You may be able to take more income from your pension, but care is needed.
If you want an income that should last a lifetime, and increases to offset inflation each year, some research suggests taking around 2-4% of your pension pot each year. This is based on someone retiring at 65.
These figures aren’t guarantees, but an indication of the level of income you could take to try to avoid running out of money.
There are circumstances when you could consider taking more than 2-4% each year. For example:
• Poor health. If you suffer from a medical condition likely to significantly shorten your life expectancy you could think about taking a higher income.
• Other assets. If you have other savings and investments to fall back on, or if you’re prepared to release equity from your home, you could take more income.
• Ignore inflation. If you choose a fixed income that doesn’t increase each year you could take a higher income.

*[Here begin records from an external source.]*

(* ===== verification/StagedMoves.v ===== *)
(** * What a transaction does to the stages

    The frame of the code that surrounds a confirmation, and the exact effect of
    staging, refusing and confirming on the tables. *)

From stdpp Require Import base numbers sorting strings list.
From Stdlib Require Import Lia.
From S2P Require Import Prelude JsString Encoding JsNumber Json JsonParse JsonCanon Schemas.
From S2P Require Import Decode VotingConsent KeyLifecycle AuditEvent Request Database AuditAppend StagedAction.

Local Open Scope Z_scope.

Definition stage_id (r : StageRow) : jsstr := st_id (binding r).

(** ** Moving rows *)

(** The binding of a stage never changes; its state changes at most once, away
    from active, into a state that is [allowed] for it. *)
Definition row_moved (allowed : jsstr -> StageState -> Prop) (r r' : StageRow) : Prop :=
  binding r' = binding r /\
  (r' = r \/ (st_state r = stage_active /\ st_state r' <> stage_active /\ allowed (stage_id r) (st_state r'))).
Abbreviation rows_moved allowed := (Forall2 (row_moved allowed)) (only parsing).

(** What code outside this protocol may do to a stage. *)
Definition not_confirming (_ : jsstr) (state : StageState) : Prop := state <> stage_confirmed.
(** What the confirmation of one stage may do. *)
Definition confirming_only (id : jsstr) (i : jsstr) (state : StageState) : Prop :=
  state = stage_confirmed -> i = id.

Lemma row_moved_refl allowed r : row_moved allowed r r.
Proof. split; [done|by left]. Qed.
Lemma row_moved_trans allowed r1 r2 r3 :
  row_moved allowed r1 r2 -> row_moved allowed r2 r3 -> row_moved allowed r1 r3.
Proof.
  intros [B1 M1] [B2 M2]. split; [congruence|].
  destruct M1 as [->|(A1 & N1 & P1)]; [done|]. destruct M2 as [->|(A2 & _)]; [by right|done].
Qed.
Lemma row_moved_weaken (allowed allowed' : jsstr -> StageState -> Prop) r r' :
  (forall i st, allowed i st -> allowed' i st) -> row_moved allowed r r' -> row_moved allowed' r r'.
Proof. intros Hw [B [->|(A & N & P)]]; split; try done; [by left|right; auto]. Qed.
Lemma row_moved_id allowed r r' : row_moved allowed r r' -> stage_id r' = stage_id r.
Proof. unfold stage_id. by intros [-> _]. Qed.
Lemma row_moved_still allowed r r' : row_moved allowed r r' -> st_state r <> stage_active -> r' = r.
Proof. intros [_ [->|(A & _)]]; done. Qed.

Lemma rows_moved_refl allowed rows : rows_moved allowed rows rows.
Proof. induction rows; constructor; [apply row_moved_refl|done]. Qed.
Lemma rows_moved_trans allowed l1 l2 l3 :
  rows_moved allowed l1 l2 -> rows_moved allowed l2 l3 -> rows_moved allowed l1 l3.
Proof.
  intros H1. revert l3. induction H1 as [|r1 r2 l1 l2 Hr _ IH]; intros l3 H2; inversion H2; subst; constructor.
  - by eapply row_moved_trans.
  - by apply IH.
Qed.
Lemma rows_moved_weaken (allowed allowed' : jsstr -> StageState -> Prop) l l' :
  (forall i st, allowed i st -> allowed' i st) -> rows_moved allowed l l' -> rows_moved allowed' l l'.
Proof. intros Hw Hl. eapply Forall2_impl; [exact Hl|]. intros r r'. by apply row_moved_weaken. Qed.
Lemma rows_moved_ids allowed l l' : rows_moved allowed l l' -> map stage_id l' = map stage_id l.
Proof. induction 1 as [|r r' l l' Hr _ IH]; cbn; [done|]. by rewrite (row_moved_id _ _ _ Hr), IH. Qed.

Lemma not_confirming_only id i st : not_confirming i st -> confirming_only id i st.
Proof. intros Hn Hc. by destruct Hn. Qed.
#[export] Hint Resolve row_moved_refl rows_moved_refl not_confirming_only : jsdb.

(** ** The update of one stage *)

Lemma change_stage_moved id state clock rows : state <> stage_active ->
  rows_moved (fun i st => i = id /\ st = state) rows (change_stage id (set_stage_state state clock) rows).1.
Proof.
  intros Hs. unfold change_stage. cbn [fst]. induction rows as [|r rows IH]; cbn [map]; constructor; [|done].
  destruct (bool_decide _ && bool_decide _) eqn:E; [|apply row_moved_refl]. boolify.
  split; [done|]. right. by split_and!.
Qed.

Lemma unique_row rows r r' :
  NoDup (map stage_id rows) -> r ∈ rows -> r' ∈ rows -> stage_id r = stage_id r' -> r = r'.
Proof.
  intros Hd (i & Hi)%list_elem_of_lookup (j & Hj)%list_elem_of_lookup E.
  assert (i = j) as ->; [|congruence]. eapply (NoDup_lookup (map stage_id rows)); [done|..];
    rewrite list_lookup_fmap, ?Hi, ?Hj; cbn; by rewrite ?E.
Qed.

(** The row of an active stage, and what becomes of it. *)
Lemma change_stage_hit id state clock rows r r' : NoDup (map stage_id rows) ->
  r ∈ rows -> stage_id r = id -> st_state r = stage_active ->
  r' ∈ (change_stage id (set_stage_state state clock) rows).1 -> stage_id r' = id ->
  r' = set_stage_state state clock r.
Proof.
  intros Hd Hr Hid Ha (q & -> & Hq)%list_elem_of_fmap Hid'.
  assert (stage_id q = id) as Hqi by (unfold stage_id in *; by destruct (_ && _)).
  assert (q = r) as -> by (eapply unique_row; [done..|congruence]).
  by rewrite !bool_decide_eq_true_2.
Qed.

Lemma change_stage_counted id change rows : (0 < (change_stage id change rows).2)%nat ->
  exists r, r ∈ rows /\ stage_id r = id /\ st_state r = stage_active.
Proof.
  unfold change_stage. cbn [snd]. intros Hn. destruct (List.filter _ rows) as [|r l] eqn:E; [cbn in Hn; lia|].
  exists r. assert (List.In r (r :: l)) as Hin by (by left). rewrite <- E in Hin.
  apply List.filter_In in Hin as [Hin Ht]. boolify. by rewrite list_elem_of_In.
Qed.

(** ** The answer to one attempt *)

(** Attempts change only by being answered. *)
Definition attempt_moved (id : jsstr) (state : AttemptState) (a a' : AttemptRow) : Prop :=
  a' = a \/ (at_id a = id /\ at_state a = prepared /\
             exists retry response action clock, a' = answer_attempt retry response action state clock a).

Lemma change_attempt_moved id retry response action state clock rows :
  Forall2 (attempt_moved id state) rows
    (change_attempt id (answer_attempt retry response action state clock) rows).1.
Proof.
  unfold change_attempt. cbn [fst]. induction rows as [|a rows IH]; cbn [map]; constructor; [|done].
  destruct (bool_decide _ && bool_decide _) eqn:E; [|by left]. boolify. right. split_and!; [done..|].
  by exists retry, response, action, clock.
Qed.

Lemma attempt_moved_same id state a a' : attempt_moved id state a a' ->
  at_id a' = at_id a /\ at_stage a' = at_stage a /\ at_organization a' = at_organization a.
Proof. intros [->|(_ & _ & ? & ? & ? & ? & ->)]; done. Qed.

Section effects.
Context `{Platform} `{IsoTime} {W : Type} `{!NodeText} `{!PgClock} `{!SqlAuthority W} `{!UrlParser}.
Implicit Types (db : Database W) (s : Session).

(** ** The frame of foreign code *)

(** Code outside the protocol, the callbacks included, may retire other stages
    and append audit events; it writes neither attempts nor consents. *)
Record foreign (db db' : Database W) : Prop := {
  fr_stages : rows_moved not_confirming (action_stages db) (action_stages db');
  fr_attempts : input_required_attempts db' = input_required_attempts db;
  fr_consents : consent_records db' = consent_records db;
  fr_audit : exists new, grows db db' new
}.

Definition honest {A} (m : Tx (Database W) A) : Prop :=
  forall s db a db', m s db = Ok (a, db') -> foreign db db'.

Lemma foreign_refl db : foreign db db.
Proof. split; [apply rows_moved_refl|done|done|]. exists []. apply grows_refl. Qed.
Lemma foreign_trans db1 db2 db3 : foreign db1 db2 -> foreign db2 db3 -> foreign db1 db3.
Proof.
  intros [S1 A1 C1 (n1 & G1)] [S2 A2 C2 (n2 & G2)]. split; [by eapply rows_moved_trans|congruence..|].
  exists (n1 ++ n2). by eapply grows_trans.
Qed.

Lemma audit_only_foreign db db' new : audit_only db db' -> grows db db' new -> foreign db db'.
Proof.
  intros E G. unfold audit_only in E. split; [..|by exists new]; rewrite E; [apply rows_moved_refl|done..].
Qed.

Lemma append_foreign inputs s db events db' :
  appendAuditEventsInTransaction inputs s db = Ok (events, db') -> foreign db db' /\ grows db db' events.
Proof. intros [A G _ _]%append_ok. split; [by eapply audit_only_foreign|done]. Qed.

(** ** The statements *)

Lemma update_stage_ok id state s db n db' : update_stage id state s db = Ok (n, db') ->
  let change := change_stage id (set_stage_state state (transaction_timestamp s)) (action_stages db) in
  n = change.2 /\ db' = with_stages db change.1.
Proof.
  unfold update_stage. intros E. inv_tx. destruct (change_stage _ _ _) as [rows count] eqn:Ec. by inv_tx.
Qed.

Lemma update_attempt_ok id retry response action state s db n db' :
  update_attempt id retry response action state s db = Ok (n, db') ->
  let change := change_attempt id (answer_attempt retry response action state (transaction_timestamp s))
                  (input_required_attempts db) in
  n = change.2 /\ db' = with_attempts db change.1.
Proof.
  unfold update_attempt. intros E. inv_tx. destruct (change_attempt _ _ _) as [rows count] eqn:Ec. by inv_tx.
Qed.

Lemma grows_same_audit db db' : audit_events db' = audit_events db ->
  audit_chain_head db' = audit_chain_head db -> grows db db' [].
Proof.
  intros Ee Eh. split; [exists []; by rewrite app_nil_r|]. intros events (F & C & E). rewrite app_nil_r.
  unfold audit_chain. by rewrite Ee, Eh.
Qed.
End effects.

Expenses often fall during retirement so this can make sense.
• If you’re much older than 65 when you retire. Your savings don’t need to last as long, so you could take more than 2-4% each year.
Taking more than 2-4% each year is a risk. Even if you suffer from poor health you could still live longer than expected. Alternatively, if inflation is much higher than predicted, it could significantly reduce the spending power of your money in future. For example, in 2008 a pint of beer cost £2.30 and a fish supper £2.43! And if your investments don’t perform as expected this can also impact how much income you can safely take.